So the Other and I are talking, trying to figure out our mojo and what we're gonna do with ourselves. Do we go to counseling? Do we get a joint checking account? Do I give up some control? Do I write up a list of chores for the household and truly run the house like a business? Eeeeewww, but maybe necessary. So that's what's whirling around in this brain o' mine...also some other mega important stuff like:
1) Watched Point Break last night. First, watched the last hour of the movie, then because they played it again, the first hour. RIP Patrick Swayze, you rocked some frosted tips and pleated pants like no other. Also, cannot look at Keanu Reeves without picturing Andy Samburg parodying him and his deadpan face(is parodying a word??). Hi-larious as my gal pal would say. Best line from Swayze's character to Jonnie Utah"You're a radical Son of a Bit*h"

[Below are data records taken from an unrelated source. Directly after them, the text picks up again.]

(** ** The Flush button *)

(** X18.  One click on Flush both stops at the first failure: the right
    lane is flushed only when flushing the left lane succeeded, the
    refresh runs only when both did, and otherwise the console is given
    one report, the reason of the first request that failed. *)
Theorem X18_flush_stops_at_the_first_failure (post : string -> Outcome) :
  let click := flushBoth post in
  (In "/api/flush/right" (posted click) <-> exists r, post "/api/flush" = Resolved r)
  /\ (refreshed click = true
      <-> (exists r, post "/api/flush" = Resolved r)
          /\ (exists r, post "/api/flush/right" = Resolved r))
  /\ (refreshed click = true -> reported click = [])
  /\ (refreshed click = false ->
      exists e, reported click = [e]
                /\ (post "/api/flush" = Rejected e
                    \/ (post "/api/flush" <> Rejected e
                        /\ post "/api/flush/right" = Rejected e))).
Proof.
  intros click. unfold click, flushBoth, await.
  destruct (post "/api/flush") as [r1|e1] eqn:E1;
    [destruct (post "/api/flush/right") as [r2|e2] eqn:E2|]; cbn [posted refreshed reported].
  - split; [split; [now exists r1|intros _; right; now left]|].
    split; [split; [intros _; split; eauto|reflexivity]|].
    split; [reflexivity|discriminate].
  - split; [split; [now exists r1|intros _; right; now left]|].
    split; [split; [discriminate|intros [_ [r Hr]]; discriminate]|].
    split; [discriminate|]. intros _. exists e2. split; [reflexivity|]. right.
    split; [discriminate|reflexivity].
  - split; [split; [intros [H|[]]; discriminate|intros [r Hr]; discriminate]|].
    split; [split; [discriminate|intros [[r Hr] _]; discriminate]|].
    split; [discriminate|]. intros _. exists e1. split; [reflexivity|]. now left.
Qed.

2) Next year I'm donating the Halloween candy 24hrs immediately following the big day. Even the 1yr old is coming home screaming "canny canny canny"
3) I watched Sex In the City 2 (seeeee I get to watch these movies again! separation ain't all bad!), okay wow, over the top. I'm so sure, Dior T-shirts and Laboutin shoes to go to a market or whateva? A quick trip to Dubais to stay in a $22k/night hotel? Riiiight. I'm excited for Breezy Point sans little tikes in December! I will admit to at least 3 costume changes on the weekends though. I have a morning cooking breakfast look, a cleaning and I'm a bit warm now look, a post shower now running errands look and finally a, let me put on my drinkin' pants look...ha, laughing to myself.
4) Last, side ponytails do not belong on anyone who can legally vote. Really. I saw a woman around the age of we'll say 65 to give her the benefit of the doubt. Her makeup was done by the artists from the Rocky Horror Picture Show. She had on a red nylon jacket with gold buttons (of course), red high top Reeboks (fo real! Flo Rida is on that!), and a side pony with an oversized RED scrunchie! Yes, I said it, S C R U N C H I E. OH MY G.